SquirrelNuckle said:
Okay I've been a Mac user for about 4 years and I'm tired of running Wow off of my Macbook. So I was wondering what's a decent PC desktop I can get that can run Wow and Starcraft 2 at almost max settings? I don't want a real super expensive one since most likely I will be only playing two games on it and I don't need a lot of HD space. Can anyone give me some good suggestions?
AMD Phenom II X4 955 Black Edition Deneb 3.2GHz Socket AM3 125W Quad-Core Processor HDZ955FBGMBOX
G.SKILL Ripjaws Series 4GB (2 x 2GB) 240-Pin DDR3 SDRAM DDR3 1600 (PC3 12800) Desktop Memory Model F3-12800CL9D-4GBRL
GIGABYTE GV-R577UD-1GD Radeon HD 5770 1GB 128-bit GDDR5 PCI Express 2.0 x16 HDCP Ready CrossFireX Support Video Card
MSI 770-G45 AM3 AMD 770 ATX AMD Motherboard
Antec Sonata III 500 Black 0.8mm cold rolled steel ATX Mid Tower Computer Case 500W Power Supply
LITE-ON CD/DVD Burner - Bulk Black SATA Model iHAS124-04 - OEM
Western Digital Caviar Blue WD1600AAJS 160GB 7200 RPM SATA 3.0Gb/s 3.5" Internal Hard Drive -Bare Drive
$668 @ Newegg
It will play WoW and SC2 at max settings and just about any other game on the market at max settings as well. Games that are coded badly like GTA4 and Crysis won't run at max, but they won't run at max on 80 percent of gamers PC's in the first place.

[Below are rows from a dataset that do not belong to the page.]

(* ===== verification/ProxyFile.v ===== *)
(** * Files over proxy channels: frames, lists and paths

    Model of sdk/transmission/trans_channel/proxy/src:
    client_trans_proxy_file_common.c (paths, the CRC, the list of names that ends
    a transfer, file locks) and client_trans_proxy_file_helper.c (the frames of a
    transfer, retransmission, the receive path).  A C string is the list of its
    bytes before the NUL.  An outer [None] means an access outside a buffer. *)

From S2P Require Import Prelude ErrorCode.
From stdpp Require Import list.
From S2P Require Import Bytes ProxySlice.
#[local] Open Scope Z_scope.

Module ProxyFile.

Definition MAX_FILE_PATH_NAME_LEN : Z := 512.
Definition PATH_MAX : Z := 4096.
Definition PATH_SEPARATOR : byte := Byte.x2f.
Definition DOT : byte := Byte.x2e.
Definition FILE_MAGIC_NUMBER : Z := 3133078222.
Definition FRAME_MAGIC_OFFSET : Z := 4.
Definition FRAME_HEAD_LEN : Z := 12.
Definition FRAME_DATA_SEQ_OFFSET : Z := 4.
Definition FRAME_CRC_LEN : Z := 2.
Definition FILE_SEND_ACK_RESULT_SUCCESS : Z := 4294967295.
Definition FILE_SEND_ACK_INTERVAL : Z := 32.
Definition APP_INFO_FILE_FEATURES_SUPPORT : Z := 1.
Definition OH_TYPE : Z := 10.
Definition sizeof_FileListItem : Z := 8.
Definition sizeof_AckResponseData : Z := 8.

Definition SOFTBUS_TRANS_INVALID_DATA_LENGTH : Z := ProxySlice.SOFTBUS_TRANS_INVALID_DATA_LENGTH.
Definition SOFTBUS_INVALID_NUM : Z := SOFTBUS_PUBLIC_ERR_BASE + 14.
Definition SOFTBUS_FILE_ERR : Z := SOFTBUS_PUBLIC_ERR_BASE + 22.
Definition SOFTBUS_FILE_BUSY : Z := SOFTBUS_PUBLIC_ERR_BASE + 30.

Definition TRANS_SESSION_FILE_FIRST_FRAME : Z := 3.
Definition TRANS_SESSION_FILE_ONGOINE_FRAME : Z := 4.
Definition TRANS_SESSION_FILE_LAST_FRAME : Z := 5.
Definition TRANS_SESSION_FILE_ONLYONE_FRAME : Z := 6.
Definition TRANS_SESSION_FILE_ALLFILE_SENT : Z := 7.
Definition TRANS_SESSION_FILE_CRC_CHECK_FRAME : Z := 8.
Definition TRANS_SESSION_FILE_RESULT_FRAME : Z := 9.
Definition TRANS_SESSION_FILE_ACK_REQUEST_SENT : Z := 10.
Definition TRANS_SESSION_FILE_ACK_RESPONSE_SENT : Z := 11.

Definition strlen (s : list byte) : Z := Z.of_nat (length s).

(** The string an array of bytes holds. *)
Fixpoint cstr (l : list byte) : list byte :=
  match l with
  | [] => []
  | b :: l' => if decide (b = Byte.x00) then [] else b :: cstr l'
  end.

(** [strstr(s, "..") != NULL] *)
Fixpoint hasDotDot (s : list byte) : bool :=
  match s with
  | a :: ((b :: _) as t) => bool_decide (a = DOT /\ b = DOT) || hasDotDot t
  | _ => false
  end.

(** ** Paths *)

Definition IsPathValid (filePath : option (list byte)) : bool :=
  match filePath with
  | None => false
  | Some p =>
    if (strlen p =? 0) || (MAX_FILE_PATH_NAME_LEN - 1 <? strlen p) then false
    else if decide (last p = Some PATH_SEPARATOR) then false
    else true
  end.

(** [realpath]: what SoftBusRealPath writes for a path. *)
Definition GetAndCheckRealPath (realpath : list byte -> option (list byte)) (filePath : option (list byte))
  : Z * list byte :=
  match filePath with
  | None => (SOFTBUS_INVALID_PARAM, [])
  | Some p =>
    match realpath p with
    | None => (SOFTBUS_FILE_ERR, [])
    | Some absPath =>
      if MAX_FILE_PATH_NAME_LEN - 1 <? s32 (strlen absPath) then (SOFTBUS_INVALID_PARAM, absPath)
      else (SOFTBUS_OK, absPath)
    end
  end.

Definition CheckDestFilePathValid (destFile : option (list byte)) : bool :=
  match destFile with
  | None => false
  | Some d =>
    let len := s32 (strlen d) in
    if (len =? 0) || (MAX_FILE_PATH_NAME_LEN <? len) then false
    else if hasDotDot d then false
    else true
  end.

(** The loop of TransGetFileName and GetDirPath: the index after the last
    separator at or before [i]. *)
Fixpoint nameIndex (path : list byte) (i : nat) : nat :=
  if decide (path !! i = Some PATH_SEPARATOR) then S i
  else match i with
       | O => O
       | S i' => nameIndex path i'
       end.

Definition TransGetFileName (path : option (list byte)) : option (list byte) :=
  match path with
  | None => None
  | Some p =>
    if strlen p =? 0 then None
    else if decide (last p = Some PATH_SEPARATOR) then None
    else Some (drop (nameIndex p (pred (length p))) p)
  end.

Definition GetFullRecvPath (libc : Z -> bool) (filePath recvRootDir : option (list byte))
  : option (list byte) :=
  match filePath, recvRootDir with
  | Some f, Some r =>
    let rootDirLength := s32 (strlen r) in
    let filePathLength := s32 (strlen f) in
    let isNeedAddSep :=
      negb (((0 <? filePathLength) && bool_decide (head f = Some PATH_SEPARATOR)) ||
            ((0 <? rootDirLength) && bool_decide (last r = Some PATH_SEPARATOR))) in
    let destFullPathLength :=
      s32 (if isNeedAddSep then rootDirLength + 4 + filePathLength
           else rootDirLength + filePathLength) in
    if negb (SoftBusCalloc libc (destFullPathLength + 1)) then None
    else
      let full := if isNeedAddSep then r ++ [PATH_SEPARATOR] ++ f else r ++ f in
      if strlen full <? u64 (destFullPathLength + 1) then Some full else None
  | _, _ => None
  end.

(** The directory with its separator; [dirPathLen] is the size of the
    destination. *)
Definition GetDirPath (fullPath : option (list byte)) (dirPathLen : Z) : Z * list byte :=
  match fullPath with
  | None => (SOFTBUS_INVALID_PARAM, [])
  | Some p =>
    if (strlen p <? 1) || bool_decide (last p = Some PATH_SEPARATOR) then (SOFTBUS_INVALID_PARAM, [])
    else
      let dirLen := nameIndex p (pred (length p)) in
      if dirPathLen <=? Z.of_nat dirLen then (SOFTBUS_INVALID_PARAM, [])
      else (SOFTBUS_OK, take dirLen p)
  end.

(** [libc1], [libc2]: the two allocations. *)
Definition GetAbsFullPath (libc1 libc2 : Z -> bool) (realpath : list byte -> option (list byte))
    (fullPath : option (list byte)) (pathSize : Z) : Z * list byte :=
  if negb (SoftBusCalloc libc1 MAX_FILE_PATH_NAME_LEN) then (SOFTBUS_MALLOC_ERR, [])
  else
    let '(ret, dirPath) := GetDirPath fullPath MAX_FILE_PATH_NAME_LEN in
    if negb (ret =? SOFTBUS_OK) then (SOFTBUS_INVALID_PARAM, [])
    else if negb (SoftBusCalloc libc2 (PATH_MAX + 1)) then (SOFTBUS_MALLOC_ERR, [])
    else
      match TransGetFileName fullPath with
      | None => (SOFTBUS_FILE_ERR, [])
      | Some fileName =>
        let '(ret2, absFullDir) := GetAndCheckRealPath realpath (Some dirPath) in
        if negb (ret2 =? SOFTBUS_OK) then (SOFTBUS_FILE_ERR, [])
        else if pathSize <? strlen fileName + strlen absFullDir + 1 then (SOFTBUS_FILE_ERR, [])
        else
          let full := absFullDir ++ [PATH_SEPARATOR] ++ fileName in
          if strlen full <? pathSize then (SOFTBUS_OK, full) else (SOFTBUS_FILE_ERR, [])
      end.

(** The prefixes of [path] that end in a separator, in order, from [done] on:
    the directories that CreateDirAndGetAbsPath looks at. *)
Fixpoint makeDirs (accessFile mkdirOk : list byte -> bool) (acc rest : list byte)
  : bool * list (list byte) :=
  match rest with
  | [] => (true, [])
  | b :: rest' =>
    let acc' := acc ++ [b] in
    if negb (bool_decide (b = PATH_SEPARATOR)) then makeDirs accessFile mkdirOk acc' rest'
    else if accessFile acc' then makeDirs accessFile mkdirOk acc' rest'
    else if mkdirOk acc' then
      let '(ok, made) := makeDirs accessFile mkdirOk acc' rest' in (ok, acc' :: made)
    else (false, [])
  end.

(** The result, the path and the directories made. *)
Definition CreateDirAndGetAbsPath (libc libc1 libc2 : Z -> bool) (accessFile mkdirOk : list byte -> bool)
    (realpath : list byte -> option (list byte)) (filePath : option (list byte)) (pathSize : Z)
  : Z * list byte * list (list byte) :=
  match filePath with
  | None => (SOFTBUS_INVALID_PARAM, [], [])
  | Some p =>
    if negb (SoftBusCalloc libc (u32 (strlen p) + 1)) then (SOFTBUS_MALLOC_ERR, [], [])
    else
      let '(ok, made) := makeDirs accessFile mkdirOk [] p in
      if negb ok then (SOFTBUS_FILE_ERR, [], made)
      else
        let '(ret, absPath) := GetAbsFullPath libc1 libc2 realpath (Some p) pathSize in
        (ret, absPath, made)
  end.

(** ** CRC *)

Definition g_auchCRCHi : list Z :=
  [0; 193; 129; 64; 1; 192; 128; 65; 1; 192; 128; 65; 0; 193; 129; 64;
   1; 192; 128; 65; 0; 193; 129; 64; 0; 193; 129; 64; 1; 192; 128; 65;
   1; 192; 128; 65; 0; 193; 129; 64; 0; 193; 129; 64; 1; 192; 128; 65;
   0; 193; 129; 64; 1; 192; 128; 65; 1; 192; 128; 65; 0; 193; 129; 64;
   1; 192; 128; 65; 0; 193; 129; 64; 0; 193; 129; 64; 1; 192; 128; 65;
   0; 193; 129; 64; 1; 192; 128; 65; 1; 192; 128; 65; 0; 193; 129; 64;
   0; 193; 129; 64; 1; 192; 128; 65; 1; 192; 128; 65; 0; 193; 129; 64;
   1; 192; 128; 65; 0; 193; 129; 64; 0; 193; 129; 64; 1; 192; 128; 65;
   1; 192; 128; 65; 0; 193; 129; 64; 0; 193; 129; 64; 1; 192; 128; 65;
   0; 193; 129; 64; 1; 192; 128; 65; 1; 192; 128; 65; 0; 193; 129; 64;
   0; 193; 129; 64; 1; 192; 128; 65; 1; 192; 128; 65; 0; 193; 129; 64;
   1; 192; 128; 65; 0; 193; 129; 64; 0; 193; 129; 64; 1; 192; 128; 65;
   0; 193; 129; 64; 1; 192; 128; 65; 1; 192; 128; 65; 0; 193; 129; 64;
   1; 192; 128; 65; 0; 193; 129; 64; 0; 193; 129; 64; 1; 192; 128; 65;
   1; 192; 128; 65; 0; 193; 129; 64; 0; 193; 129; 64; 1; 192; 128; 65;
   0; 193; 129; 64; 1; 192; 128; 65; 1; 192; 128; 65; 0; 193; 129; 64].

Definition g_auchCRCLo : list Z :=
  [0; 192; 193; 1; 195; 3; 2; 194; 198; 6; 7; 199; 5; 197; 196; 4;
   204; 12; 13; 205; 15; 207; 206; 14; 10; 202; 203; 11; 201; 9; 8; 200;
   216; 24; 25; 217; 27; 219; 218; 26; 30; 222; 223; 31; 221; 29; 28; 220;
   20; 212; 213; 21; 215; 23; 22; 214; 210; 18; 19; 211; 17; 209; 208; 16;
   240; 48; 49; 241; 51; 243; 242; 50; 54; 246; 247; 55; 245; 53; 52; 244;
   60; 252; 253; 61; 255; 63; 62; 254; 250; 58; 59; 251; 57; 249; 248; 56;
   40; 232; 233; 41; 235; 43; 42; 234; 238; 46; 47; 239; 45; 237; 236; 44;
   228; 36; 37; 229; 39; 231; 230; 38; 34; 226; 227; 35; 225; 33; 32; 224;
   160; 96; 97; 161; 99; 163; 162; 98; 102; 166; 167; 103; 165; 101; 100; 164;
   108; 172; 173; 109; 175; 111; 110; 174; 170; 106; 107; 171; 105; 169; 168; 104;
   120; 184; 185; 121; 187; 123; 122; 186; 190; 126; 127; 191; 125; 189; 188; 124;
   180; 116; 117; 181; 119; 183; 182; 118; 114; 178; 179; 115; 177; 113; 112; 176;
   80; 144; 145; 81; 147; 83; 82; 146; 150; 86; 87; 151; 85; 149; 148; 84;
   156; 92; 93; 157; 95; 159; 158; 94; 90; 154; 155; 91; 153; 89; 88; 152;
   136; 72; 73; 137; 75; 139; 138; 74; 78; 142; 143; 79; 141; 77; 76; 140;
   68; 132; 133; 69; 135; 71; 70; 134; 130; 66; 67; 131; 65; 129; 128; 64].

(** [n] bytes from state [hi], [lo]. *)
Fixpoint crcLoop (n : nat) (data : list byte) (hi lo : Z) : option (Z * Z) :=
  match n with
  | O => Some (hi, lo)
  | S n' =>
    match data with
    | [] => None
    | b :: data' =>
      let uIndex := Z.to_nat (Z.lxor lo (byteZ b)) in
      match g_auchCRCHi !! uIndex, g_auchCRCLo !! uIndex with
      | Some h, Some l => crcLoop n' data' l (Z.lxor hi h)
      | _, _ => None
      end
    end
  end.

Definition RTU_CRC (puchMsg : list byte) (usDataLen : Z) : option Z :=
  match crcLoop (Z.to_nat (u16 usDataLen)) puchMsg 255 255 with
  | Some (hi, lo) => Some (u16 (Z.lor (Z.shiftl hi 8) lo))
  | None => None
  end.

If you have a case and DVD drive you can use, you would be able to save about $70 extra.
You could also do this.
AMD Athlon II X2 250 Regor 3.0GHz Socket AM3 65W Dual-Core Processor ADX250OCGQBOX
G.SKILL Ripjaws Series 4GB (2 x 2GB) 240-Pin DDR3 SDRAM DDR3 1600 (PC3 12800) Desktop Memory Model F3-12800CL9D-4GBRL
GIGABYTE GV-N460OC-768I GeForce GTX 460 (Fermi) 768MB 192-bit GDDR5 PCI Express 2.0 x16 HDCP Ready SLI Support Video Card
MSI 770-G45 AM3 AMD 770 ATX AMD Motherboard
Antec Sonata III 500 Black 0.8mm cold rolled steel ATX Mid Tower Computer Case 500W Power Supply
LITE-ON CD/DVD Burner - Bulk Black SATA Model iHAS124-04 - OEM
Western Digital Caviar Blue WD1600AAJS 160GB 7200 RPM SATA 3.0Gb/s 3.5" Internal Hard Drive -Bare Drive
$610 @ Newegg.
What changed is I swapped out the four core CPU for a dual core CPU @ 3.0 GHZ. 99 percent of games don't use more then two cores and what really makes the difference is the clock speed. This little dual core is not only power efficient, but runs at a high clock speed and costs less then half of the Phenom. With the money saved you can step your graphic card up to a brand new GTX 460. Not only will this outperform the system above in games but it costs significantly less money. You also have an Am3 platform so if you do want to pop a Phenom X4 in there you can.The X2 is actually a fairly beefy CPU and is probably the best bang for your buck CPU ever offered. You won't get performance in high end multi-tasking or multicore using applications like you would with an X4 or I5 but for gaming you are better off with the more powerful card then CPU. So long as the CPU does not bottleneck the card, which this one won't.
If you want to spend a bit more money then you can grab the 1gb 460 version of the card for an extra $30 and upgrade the X2 CPU to either an X3 or an X4 Phenom 945.
Those are two examples of PC's you can build from the ground up on the cheap. The top one for more multi-core heavy operations, which it sounds like you won't be doing. The bottom one for straight gaming.
Once you build your first PC upgrading in the future becomes less expensive. As you save money on the Case, DVD drive, HDD and sometimes the PSU. If you need a monitor, keyboard and mouse as well add them yourself. If you want to still play SC2 and WoW maxed out but want to save even MORE money so you can get a monitor. Replace the 460 with a 5770 in the bottom build.